(Provided records Opens)

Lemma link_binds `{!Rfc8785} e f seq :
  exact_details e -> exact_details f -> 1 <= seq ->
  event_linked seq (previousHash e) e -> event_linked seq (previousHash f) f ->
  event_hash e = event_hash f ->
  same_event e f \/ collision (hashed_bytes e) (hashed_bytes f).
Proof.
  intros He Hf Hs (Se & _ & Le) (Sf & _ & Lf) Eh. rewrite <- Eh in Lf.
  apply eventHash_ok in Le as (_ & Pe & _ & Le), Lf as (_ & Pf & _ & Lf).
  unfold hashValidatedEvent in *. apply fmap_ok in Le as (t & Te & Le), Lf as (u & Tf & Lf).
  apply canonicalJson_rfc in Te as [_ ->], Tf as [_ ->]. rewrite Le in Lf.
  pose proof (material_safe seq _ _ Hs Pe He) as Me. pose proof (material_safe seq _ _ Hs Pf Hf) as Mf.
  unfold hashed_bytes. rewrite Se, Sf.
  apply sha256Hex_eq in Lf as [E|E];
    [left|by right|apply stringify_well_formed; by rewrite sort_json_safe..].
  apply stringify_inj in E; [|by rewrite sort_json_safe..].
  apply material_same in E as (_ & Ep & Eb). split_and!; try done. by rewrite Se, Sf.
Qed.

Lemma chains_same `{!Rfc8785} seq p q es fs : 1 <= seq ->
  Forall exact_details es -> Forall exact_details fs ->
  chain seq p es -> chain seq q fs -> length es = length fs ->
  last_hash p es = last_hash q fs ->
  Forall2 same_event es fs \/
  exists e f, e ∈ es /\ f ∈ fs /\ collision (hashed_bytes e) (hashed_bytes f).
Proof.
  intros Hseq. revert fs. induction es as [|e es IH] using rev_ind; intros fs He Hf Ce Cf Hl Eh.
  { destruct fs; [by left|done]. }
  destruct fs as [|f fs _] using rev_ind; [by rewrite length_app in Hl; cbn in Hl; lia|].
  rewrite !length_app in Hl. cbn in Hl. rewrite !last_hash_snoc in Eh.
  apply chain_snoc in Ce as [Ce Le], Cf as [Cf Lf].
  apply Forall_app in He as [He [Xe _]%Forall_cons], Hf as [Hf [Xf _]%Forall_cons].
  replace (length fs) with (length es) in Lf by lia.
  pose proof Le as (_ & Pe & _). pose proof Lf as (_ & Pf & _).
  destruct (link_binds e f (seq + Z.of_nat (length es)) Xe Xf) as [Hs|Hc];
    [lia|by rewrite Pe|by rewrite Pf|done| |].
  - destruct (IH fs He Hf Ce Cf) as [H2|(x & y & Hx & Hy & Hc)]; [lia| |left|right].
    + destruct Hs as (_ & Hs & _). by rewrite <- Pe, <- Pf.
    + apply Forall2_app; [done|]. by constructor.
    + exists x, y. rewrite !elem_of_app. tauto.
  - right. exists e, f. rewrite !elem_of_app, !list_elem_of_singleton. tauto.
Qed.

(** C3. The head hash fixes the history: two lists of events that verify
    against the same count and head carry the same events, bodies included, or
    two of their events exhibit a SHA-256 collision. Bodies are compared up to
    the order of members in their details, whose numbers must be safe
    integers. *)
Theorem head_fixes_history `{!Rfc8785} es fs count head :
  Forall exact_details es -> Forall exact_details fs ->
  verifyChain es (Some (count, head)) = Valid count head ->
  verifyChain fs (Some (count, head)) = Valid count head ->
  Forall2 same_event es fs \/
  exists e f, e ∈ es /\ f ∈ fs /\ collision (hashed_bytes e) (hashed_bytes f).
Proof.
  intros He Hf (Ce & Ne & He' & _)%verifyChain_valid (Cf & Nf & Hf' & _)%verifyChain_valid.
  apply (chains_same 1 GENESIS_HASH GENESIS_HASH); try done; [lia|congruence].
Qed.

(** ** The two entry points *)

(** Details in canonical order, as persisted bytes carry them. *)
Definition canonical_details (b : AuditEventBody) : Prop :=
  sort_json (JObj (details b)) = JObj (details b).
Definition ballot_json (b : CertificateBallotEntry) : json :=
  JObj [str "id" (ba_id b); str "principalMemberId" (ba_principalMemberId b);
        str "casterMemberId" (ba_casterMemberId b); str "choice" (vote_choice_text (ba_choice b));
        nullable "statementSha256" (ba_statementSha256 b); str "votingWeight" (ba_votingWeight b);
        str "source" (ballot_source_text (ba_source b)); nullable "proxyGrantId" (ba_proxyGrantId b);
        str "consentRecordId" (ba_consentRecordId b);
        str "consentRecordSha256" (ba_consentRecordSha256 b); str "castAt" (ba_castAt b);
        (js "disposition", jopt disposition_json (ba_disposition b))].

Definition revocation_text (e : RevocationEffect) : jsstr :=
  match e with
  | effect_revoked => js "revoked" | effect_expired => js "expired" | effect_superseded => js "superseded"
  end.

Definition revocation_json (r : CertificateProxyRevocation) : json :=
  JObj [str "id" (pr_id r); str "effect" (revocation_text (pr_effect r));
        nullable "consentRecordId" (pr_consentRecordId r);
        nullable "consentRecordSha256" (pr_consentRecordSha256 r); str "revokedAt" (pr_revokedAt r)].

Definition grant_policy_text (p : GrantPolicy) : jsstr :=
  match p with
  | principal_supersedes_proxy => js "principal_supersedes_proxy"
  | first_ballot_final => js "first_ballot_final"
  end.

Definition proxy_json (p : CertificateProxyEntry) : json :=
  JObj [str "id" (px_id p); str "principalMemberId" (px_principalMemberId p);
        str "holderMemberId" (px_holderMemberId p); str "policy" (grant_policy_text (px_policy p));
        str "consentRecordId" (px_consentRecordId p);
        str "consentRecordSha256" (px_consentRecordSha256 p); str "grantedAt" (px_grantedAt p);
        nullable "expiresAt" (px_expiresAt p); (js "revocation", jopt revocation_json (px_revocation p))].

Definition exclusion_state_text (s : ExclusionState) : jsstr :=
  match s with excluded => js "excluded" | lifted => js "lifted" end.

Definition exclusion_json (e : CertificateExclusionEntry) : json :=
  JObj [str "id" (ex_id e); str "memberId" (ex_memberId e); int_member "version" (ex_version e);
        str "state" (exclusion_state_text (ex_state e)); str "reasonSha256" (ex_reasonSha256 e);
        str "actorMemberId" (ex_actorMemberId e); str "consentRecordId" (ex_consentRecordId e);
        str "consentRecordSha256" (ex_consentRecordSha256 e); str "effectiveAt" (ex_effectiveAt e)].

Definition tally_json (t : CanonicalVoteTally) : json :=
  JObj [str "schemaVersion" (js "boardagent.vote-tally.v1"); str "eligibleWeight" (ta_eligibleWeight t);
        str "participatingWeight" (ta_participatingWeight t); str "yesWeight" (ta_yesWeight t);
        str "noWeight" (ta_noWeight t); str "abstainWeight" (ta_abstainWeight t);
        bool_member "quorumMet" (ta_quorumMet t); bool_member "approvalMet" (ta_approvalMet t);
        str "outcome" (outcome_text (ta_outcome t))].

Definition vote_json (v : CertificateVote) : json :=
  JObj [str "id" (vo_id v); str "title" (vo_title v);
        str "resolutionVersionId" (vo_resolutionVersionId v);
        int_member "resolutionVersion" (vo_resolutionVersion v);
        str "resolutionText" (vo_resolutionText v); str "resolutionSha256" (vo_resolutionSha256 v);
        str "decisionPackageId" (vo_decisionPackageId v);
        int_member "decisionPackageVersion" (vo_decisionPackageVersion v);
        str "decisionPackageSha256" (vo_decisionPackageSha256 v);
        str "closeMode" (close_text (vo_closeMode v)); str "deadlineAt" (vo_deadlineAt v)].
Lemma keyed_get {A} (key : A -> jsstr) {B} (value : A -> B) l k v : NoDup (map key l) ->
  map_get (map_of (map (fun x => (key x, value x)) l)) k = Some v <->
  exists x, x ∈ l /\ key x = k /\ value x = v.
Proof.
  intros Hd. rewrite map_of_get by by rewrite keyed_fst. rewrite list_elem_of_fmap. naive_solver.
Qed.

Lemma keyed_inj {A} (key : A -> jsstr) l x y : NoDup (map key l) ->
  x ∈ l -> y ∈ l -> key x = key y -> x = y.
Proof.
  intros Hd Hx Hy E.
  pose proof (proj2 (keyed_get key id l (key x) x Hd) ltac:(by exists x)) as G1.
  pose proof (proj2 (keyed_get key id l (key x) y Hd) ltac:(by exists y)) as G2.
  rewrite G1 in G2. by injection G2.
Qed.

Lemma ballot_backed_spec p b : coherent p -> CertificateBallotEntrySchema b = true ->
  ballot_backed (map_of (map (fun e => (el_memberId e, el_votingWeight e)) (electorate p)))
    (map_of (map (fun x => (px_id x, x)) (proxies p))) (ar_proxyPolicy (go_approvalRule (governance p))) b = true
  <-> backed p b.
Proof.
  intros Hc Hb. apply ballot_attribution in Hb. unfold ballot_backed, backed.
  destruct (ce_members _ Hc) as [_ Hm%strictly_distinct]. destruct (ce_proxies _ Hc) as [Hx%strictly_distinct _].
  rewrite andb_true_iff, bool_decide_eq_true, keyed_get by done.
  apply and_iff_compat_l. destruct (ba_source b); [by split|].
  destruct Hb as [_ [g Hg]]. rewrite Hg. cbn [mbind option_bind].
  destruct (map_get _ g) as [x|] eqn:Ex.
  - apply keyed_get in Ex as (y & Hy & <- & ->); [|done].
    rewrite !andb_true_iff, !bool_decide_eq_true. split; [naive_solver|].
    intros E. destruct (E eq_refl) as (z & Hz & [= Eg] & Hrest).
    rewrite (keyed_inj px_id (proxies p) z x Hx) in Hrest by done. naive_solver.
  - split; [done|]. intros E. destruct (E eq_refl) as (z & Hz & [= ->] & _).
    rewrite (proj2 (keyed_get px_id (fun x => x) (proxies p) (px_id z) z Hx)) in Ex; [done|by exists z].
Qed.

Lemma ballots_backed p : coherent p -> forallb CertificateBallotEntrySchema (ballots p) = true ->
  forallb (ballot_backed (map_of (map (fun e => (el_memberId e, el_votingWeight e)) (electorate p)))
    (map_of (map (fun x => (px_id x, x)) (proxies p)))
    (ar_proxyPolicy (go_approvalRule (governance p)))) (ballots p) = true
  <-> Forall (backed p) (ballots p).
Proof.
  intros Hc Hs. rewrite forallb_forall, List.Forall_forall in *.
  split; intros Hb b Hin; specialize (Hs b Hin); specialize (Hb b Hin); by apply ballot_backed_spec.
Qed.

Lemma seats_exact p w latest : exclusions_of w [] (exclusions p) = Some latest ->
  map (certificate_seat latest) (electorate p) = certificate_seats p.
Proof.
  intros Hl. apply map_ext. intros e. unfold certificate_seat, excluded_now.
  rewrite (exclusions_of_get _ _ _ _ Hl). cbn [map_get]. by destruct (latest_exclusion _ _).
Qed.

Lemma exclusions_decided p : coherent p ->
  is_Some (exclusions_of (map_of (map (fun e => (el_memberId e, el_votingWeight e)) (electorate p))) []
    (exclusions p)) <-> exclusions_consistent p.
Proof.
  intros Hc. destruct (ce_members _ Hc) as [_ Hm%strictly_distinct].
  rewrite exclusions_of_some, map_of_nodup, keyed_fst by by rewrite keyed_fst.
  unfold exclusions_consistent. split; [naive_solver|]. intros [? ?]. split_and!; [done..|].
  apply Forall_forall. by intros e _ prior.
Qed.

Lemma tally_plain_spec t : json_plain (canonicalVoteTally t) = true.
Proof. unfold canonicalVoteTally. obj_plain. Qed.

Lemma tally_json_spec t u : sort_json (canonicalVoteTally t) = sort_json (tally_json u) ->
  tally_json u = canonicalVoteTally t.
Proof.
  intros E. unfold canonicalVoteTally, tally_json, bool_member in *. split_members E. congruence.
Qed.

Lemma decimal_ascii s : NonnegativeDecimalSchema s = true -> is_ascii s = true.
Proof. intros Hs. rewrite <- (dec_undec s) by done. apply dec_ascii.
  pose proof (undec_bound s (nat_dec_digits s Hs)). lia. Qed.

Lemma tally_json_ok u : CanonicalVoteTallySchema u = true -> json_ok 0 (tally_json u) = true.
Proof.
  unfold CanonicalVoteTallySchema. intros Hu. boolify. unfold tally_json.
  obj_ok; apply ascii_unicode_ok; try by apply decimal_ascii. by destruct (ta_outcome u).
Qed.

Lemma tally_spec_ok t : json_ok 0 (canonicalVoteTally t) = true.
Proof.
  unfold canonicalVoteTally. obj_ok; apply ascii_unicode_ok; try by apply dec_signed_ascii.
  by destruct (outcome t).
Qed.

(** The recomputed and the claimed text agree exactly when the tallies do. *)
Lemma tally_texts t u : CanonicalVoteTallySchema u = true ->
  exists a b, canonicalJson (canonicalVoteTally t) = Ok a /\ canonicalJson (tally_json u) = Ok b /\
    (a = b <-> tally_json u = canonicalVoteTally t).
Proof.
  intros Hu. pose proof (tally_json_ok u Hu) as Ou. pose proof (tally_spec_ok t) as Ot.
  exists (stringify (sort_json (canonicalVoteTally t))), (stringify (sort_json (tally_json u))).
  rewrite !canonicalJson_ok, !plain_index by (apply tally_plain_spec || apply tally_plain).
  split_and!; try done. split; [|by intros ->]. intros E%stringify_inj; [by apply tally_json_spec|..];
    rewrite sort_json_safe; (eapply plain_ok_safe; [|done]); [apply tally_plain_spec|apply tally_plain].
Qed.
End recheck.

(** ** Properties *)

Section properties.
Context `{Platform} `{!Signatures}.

(Provided records Closes)

Produce only the lines from the line containing "principal_supersedes_proxy => js" through the line containing "(grant_policy_text (px_policy p));", inclusive of both, exactly as they stand in the entries above.

## The completed task
  | principal_supersedes_proxy => js "principal_supersedes_proxy"
  | first_ballot_final => js "first_ballot_final"
  end.

Definition proxy_json (p : CertificateProxyEntry) : json :=
  JObj [str "id" (px_id p); str "principalMemberId" (px_principalMemberId p);
        str "holderMemberId" (px_holderMemberId p); str "policy" (grant_policy_text (px_policy p));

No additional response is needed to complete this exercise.